Oligodendrogliomas are initially slow-growing brain tumors that are prone to malignant transformation despite surgery and cytotoxic therapy. Understanding of oligodendroglioma evolution and new treatments for patients have been encumbered by a paucity of patient-matched newly diagnosed and recurrent tumor samples for multiplatform analyses, and by a lack of preclinical models for interrogation of therapeutic vulnerabilities that drive oligodendroglioma growth. Here we integrate spatial and functional analyses of tumor samples and patient-derived organoid co-cultures to show that synaptic connectivity is a hallmark of oligodendroglioma evolution and recurrence.

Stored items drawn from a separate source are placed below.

Definition set_col (c : column) (v : value) (d : DownloadItem) : DownloadItem :=
  match c with
  | K_url =>
      {| item_id := item_id d; url := v; title := title d;
         platform := platform d; format_id := format_id d;
         quality := quality d; file_type := file_type d;
         file_path := file_path d; file_size := file_size d;
         progress := progress d; status := status d;
         created_at := created_at d; completed_at := completed_at d;
         speed := speed d; eta := eta d; error_message := error_message d;
         thumbnail_url := thumbnail_url d; duration := duration d |}
  | K_title =>
      {| item_id := item_id d; url := url d; title := v;
         platform := platform d; format_id := format_id d;
         quality := quality d; file_type := file_type d;
         file_path := file_path d; file_size := file_size d;
         progress := progress d; status := status d;
         created_at := created_at d; completed_at := completed_at d;
         speed := speed d; eta := eta d; error_message := error_message d;
         thumbnail_url := thumbnail_url d; duration := duration d |}
  | K_platform =>
      {| item_id := item_id d; url := url d; title := title d; platform := v;
         format_id := format_id d; quality := quality d;
         file_type := file_type d; file_path := file_path d;
         file_size := file_size d; progress := progress d;
         status := status d; created_at := created_at d;
         completed_at := completed_at d; speed := speed d; eta := eta d;
         error_message := error_message d; thumbnail_url := thumbnail_url d;
         duration := duration d |}
  | K_format_id =>
      {| item_id := item_id d; url := url d; title := title d;
         platform := platform d; format_id := v; quality := quality d;
         file_type := file_type d; file_path := file_path d;
         file_size := file_size d; progress := progress d;
         status := status d; created_at := created_at d;
         completed_at := completed_at d; speed := speed d; eta := eta d;
         error_message := error_message d; thumbnail_url := thumbnail_url d;
         duration := duration d |}
  | K_quality =>
      {| item_id := item_id d; url := url d; title := title d;
         platform := platform d; format_id := format_id d; quality := v;
         file_type := file_type d; file_path := file_path d;
         file_size := file_size d; progress := progress d;
         status := status d; created_at := created_at d;
         completed_at := completed_at d; speed := speed d; eta := eta d;
         error_message := error_message d; thumbnail_url := thumbnail_url d;
         duration := duration d |}
  | K_file_type =>
      {| item_id := item_id d; url := url d; title := title d;
         platform := platform d; format_id := format_id d;
         quality := quality d; file_type := v; file_path := file_path d;
         file_size := file_size d; progress := progress d;
         status := status d; created_at := created_at d;
         completed_at := completed_at d; speed := speed d; eta := eta d;
         error_message := error_message d; thumbnail_url := thumbnail_url d;
         duration := duration d |}
  | K_file_path =>
      {| item_id := item_id d; url := url d; title := title d;
         platform := platform d; format_id := format_id d;
         quality := quality d; file_type := file_type d; file_path := v;
         file_size := file_size d; progress := progress d;
         status := status d; created_at := created_at d;
         completed_at := completed_at d; speed := speed d; eta := eta d;
         error_message := error_message d; thumbnail_url := thumbnail_url d;
         duration := duration d |}
  | K_file_size =>
      {| item_id := item_id d; url := url d; title := title d;
         platform := platform d; format_id := format_id d;
         quality := quality d; file_type := file_type d;
         file_path := file_path d; file_size := v; progress := progress d;
         status := status d; created_at := created_at d;
         completed_at := completed_at d; speed := speed d; eta := eta d;
         error_message := error_message d; thumbnail_url := thumbnail_url d;
         duration := duration d |}
  | K_progress =>
      {| item_id := item_id d; url := url d; title := title d;
         platform := platform d; format_id := format_id d;
         quality := quality d; file_type := file_type d;
         file_path := file_path d; file_size := file_size d; progress := v;
         status := status d; created_at := created_at d;
         completed_at := completed_at d; speed := speed d; eta := eta d;
         error_message := error_message d; thumbnail_url := thumbnail_url d;
         duration := duration d |}
  | K_status =>
      {| item_id := item_id d; url := url d; title := title d;
         platform := platform d; format_id := format_id d;
         quality := quality d; file_type := file_type d;
         file_path := file_path d; file_size := file_size d;
         progress := progress d; status := v; created_at := created_at d;
         completed_at := completed_at d; speed := speed d; eta := eta d;
         error_message := error_message d; thumbnail_url := thumbnail_url d;
         duration := duration d |}
  | K_created_at =>
      {| item_id := item_id d; url := url d; title := title d;
         platform := platform d; format_id := format_id d;
         quality := quality d; file_type := file_type d;
         file_path := file_path d; file_size := file_size d;
         progress := progress d; status := status d; created_at := v;
         completed_at := completed_at d; speed := speed d; eta := eta d;
         error_message := error_message d; thumbnail_url := thumbnail_url d;
         duration := duration d |}
  | K_completed_at =>
      {| item_id := item_id d; url := url d; title := title d;
         platform := platform d; format_id := format_id d;
         quality := quality d; file_type := file_type d;
         file_path := file_path d; file_size := file_size d;
         progress := progress d; status := status d;
         created_at := created_at d; completed_at := v; speed := speed d;
         eta := eta d; error_message := error_message d;
         thumbnail_url := thumbnail_url d; duration := duration d |}
  | K_speed =>
      {| item_id := item_id d; url := url d; title := title d;
         platform := platform d; format_id := format_id d;
         quality := quality d; file_type := file_type d;
         file_path := file_path d; file_size := file_size d;
         progress := progress d; status := status d;
         created_at := created_at d; completed_at := completed_at d;
         speed := v; eta := eta d; error_message := error_message d;
         thumbnail_url := thumbnail_url d; duration := duration d |}
  | K_eta =>
      {| item_id := item_id d; url := url d; title := title d;
         platform := platform d; format_id := format_id d;
         quality := quality d; file_type := file_type d;
         file_path := file_path d; file_size := file_size d;
         progress := progress d; status := status d;
         created_at := created_at d; completed_at := completed_at d;
         speed := speed d; eta := v; error_message := error_message d;
         thumbnail_url := thumbnail_url d; duration := duration d |}
  | K_error_message =>
      {| item_id := item_id d; url := url d; title := title d;
         platform := platform d; format_id := format_id d;
         quality := quality d; file_type := file_type d;
         file_path := file_path d; file_size := file_size d;
         progress := progress d; status := status d;
         created_at := created_at d; completed_at := completed_at d;
         speed := speed d; eta := eta d; error_message := v;
         thumbnail_url := thumbnail_url d; duration := duration d |}
  | K_thumbnail_url =>
      {| item_id := item_id d; url := url d; title := title d;
         platform := platform d; format_id := format_id d;
         quality := quality d; file_type := file_type d;
         file_path := file_path d; file_size := file_size d;
         progress := progress d; status := status d;
         created_at := created_at d; completed_at := completed_at d;
         speed := speed d; eta := eta d; error_message := error_message d;
         thumbnail_url := v; duration := duration d |}
  | K_duration =>
      {| item_id := item_id d; url := url d; title := title d;
         platform := platform d; format_id := format_id d;
         quality := quality d; file_type := file_type d;
         file_path := file_path d; file_size := file_size d;
         progress := progress d; status := status d;
         created_at := created_at d; completed_at := completed_at d;
         speed := speed d; eta := eta d; error_message := error_message d;
         thumbnail_url := thumbnail_url d; duration := v |}
  end.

We find that patient-matched recurrent oligodendrogliomas are enriched in synaptic gene expression programs irrespective of previous therapy or histologic grade. Analyses of spatial, single-cell, and clinical data reveal epigenetic misactivation of synaptic genes that are concentrated in regions of cortical infiltration and can be used to predict eventual oligodendroglioma recurrence. To translate these findings to patients, we show that local field potentials from tumor-infiltrated cortex at the time of resection and neuronal hyperexcitability and synchrony in patient-derived organoid co-cultures are associated with oligodendroglioma proliferation and recurrence. In preclinical models, we find that neurophysiologic drugs block oligodendroglioma growth and pathologic electrophysiology. These results elucidate mechanisms underlying oligodendroglioma evolution from an indolent tumor to a fatal disease and shed light on new biomarkers and new treatments for patients.